Вот уже почти месяц как я живу в камере 758. Стоит священный месяц рамадан и оказавшиеся верными мусульманами кавказцы (на деле один из сокамерников выходец из Таджикистана, другие — уроженцы Северного Кавказа) в течение каждого дня (пока солнце стоит над землёй) постятся, ничего не едят, а когда на город опускается ночь, быстро покидают свои спальные места и торопливо утоляют голод. Занимающий неофициальное положение старшего камеры ингуш Ахмед вечерами надевает смешную, наподобие турецкой, но только чёрного цвета шапочку с кистью, торжественно достаёт из висящего на решётке у окна пакета Коран, берёт его в левую руку, и правой рукой перебирая молитвенные чётки, с явным трепетом в голосе читает по-русски и вслух священные суры главной книги ислама. Ахмед говорит, что истинные последователи пророка (благословенно имя его!) в месяц рамадан должны ежедневно не менее часа читать Коран и вообще стараться вести как можно более праведный образ жизни. Поэтому ранее курившие Кабардинец и таджик перед рамаданом решили отказаться от этой дурной привычки. А когда я в передаче получил два килограмма сделанной из свинины колбасы, утомлённые постом правоверные даже старались на неё и не смотреть.

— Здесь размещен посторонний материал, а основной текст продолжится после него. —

(** [s'] is [s] with some bytes more. *)
Definition extends (s s' : t) (d : list byte) : Prop :=
  wf s' /\ content s' = content s ++ d /\
  StreamBuffer.SIZE (_buffer s') = StreamBuffer.SIZE (_buffer s) /\ (errors s <= errors s')%nat.

Lemma extends_nil s : wf s -> extends s s [].
Proof. intros. unfold extends. by rewrite app_nil_r. Qed.

Lemma extends_trans s1 s2 s3 d1 d2 : extends s1 s2 d1 -> extends s2 s3 d2 -> extends s1 s3 (d1 ++ d2).
Proof.
  intros (_ & E1 & S1 & L1) (H2 & E2 & S2 & L2). split_and!; [done | | congruence | lia].
  by rewrite E2, E1, app_assoc.
Qed.

Lemma append_extends d s :
  wf s -> exists d', extends s (set_buffer s (StreamBuffer.append d (_buffer s))) d' /\
    (zlen d < room s -> d' = d).
Proof.
  intros Hw. unfold StreamBuffer.append. rewrite availability_room by done.
  destruct (Z.ltb_spec (zlen d) (room s)) as [Hd|Hd].
  - exists d. split; [| done]. split_and!; try done. destruct Hw. unfold wf, StreamBuffer.wf, room, content in *.
    cbn. rewrite length_app. lia.
  - exists []. split; [| lia]. replace (set_buffer s (_buffer s)) with s by (by destruct s).
    by apply extends_nil.
Qed.

Lemma insert_text_extends d s :
  wf s -> exists d', extends s (insert_text unspecified d s) d' /\
    (zlen d <= room s -> d' = d /\ errors (insert_text unspecified d s) = errors s).
Proof.
  intros Hw. unfold insert_text, to_chars. rewrite availability_room by done.
  destruct Hw as [Hw1 Hw2]. destruct (Z.leb_spec (zlen d) (room s)) as [Hd|Hd]; cbn.
  - exists d. split; [| done]. split_and!; try done.
    unfold wf, StreamBuffer.wf, room, content in *. cbn. rewrite length_app. lia.
  - assert (0 <= room s) by (unfold room, content; lia).
    exists (unspecified (room s)). split; [| lia]. split_and!; try done.
    + unfold wf, StreamBuffer.wf. cbn. rewrite length_app, Nat2Z.inj_add, Hunspecified by done.
      unfold room, content. lia.
    + cbn. lia.
Qed.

В общем, кавказцы оказались не такими уж и плохими ребятами, я был жив, здоров и не ощущал чрезмерных неудобств от соседства с выходцами с Юга. Как только всё я зашёл в камеру, Ахмед спросил, по какой статье меня обвиняют, и я честно ответил ему, что арестован по обвинению в совершении преступлений по мотивам межнациональной вражды. По-видимому, глядя на меня — простого паренька невзрачного вида (чем более одиозным становился мой имидж, тем менее примечательной становилась моя внешность), он — здоровенный 35-летний борец-горец никогда не пробовавший ни наркотиков, ни алкоголя, ни сигарет, отец пятерых (!) дочерей, уже три года находящийся в тюрьме по обвинению в двойном убийстве, посчитал меня за не заслуживающего серьёзного внимания хулигана. Больше меня ни о чём не спрашивали. — Согласно старым тюремным понятиям расспрашивать сокамерников об обстоятельствах дел не принято и достаточно узнать по какой статье выдвинуто обвинение. Негласное правило продиктовано соображениями безопасности, ведь в камере может оказаться «сливающий» операм информацию «стукач». — Когда же спустя несколько дней сообщили о моём аресте и с тех пор начали периодически упоминать о «Шульц 88» в сводках новостей и в криминальной хронике, кавказцы были шокированы. Высокий крепко сложенный молодой Таджик, приехавший в Питер из Екатеринбурга, бывало, жаловался на тамошних скинхэдов разбивших ему голову и сделавших инвалидом (ночами его мучила жестокая мигрень, а на месте удар арматурой по черепной коробке образовалась вмятина), однако никаких претензий лично ко мне не высказывал.

Одной из причин внешне толерантного отношения кавказцев к «заезжему скинхэду», как я со временем понял, был страх перед администрацией и провокациями. Покинувшие в поисках заработка родные места кавказцы в городах России слишком часто сталкиваются с произволом правоохранительных органов. Не имея регистрации и разрешения на работу, они подвергаются бесконечным поборам, обманам и унижениям и даже получив с большим трудом официальный статус трудового иммигранта, в любой момент могут быть задержаны без объяснения причин, например по подозрению в причастности к исламистскому террористическому подполью. В результате обычный иммигрант, в том случае, конечно, если он не является профессиональным преступником, а таких в камере 758 не было, впитывает в черты своего характера балансирующую на грани со страхом осторожную подозрительность перед властями, ещё больше усиливающуюся, если он попадет в места лишения свободы.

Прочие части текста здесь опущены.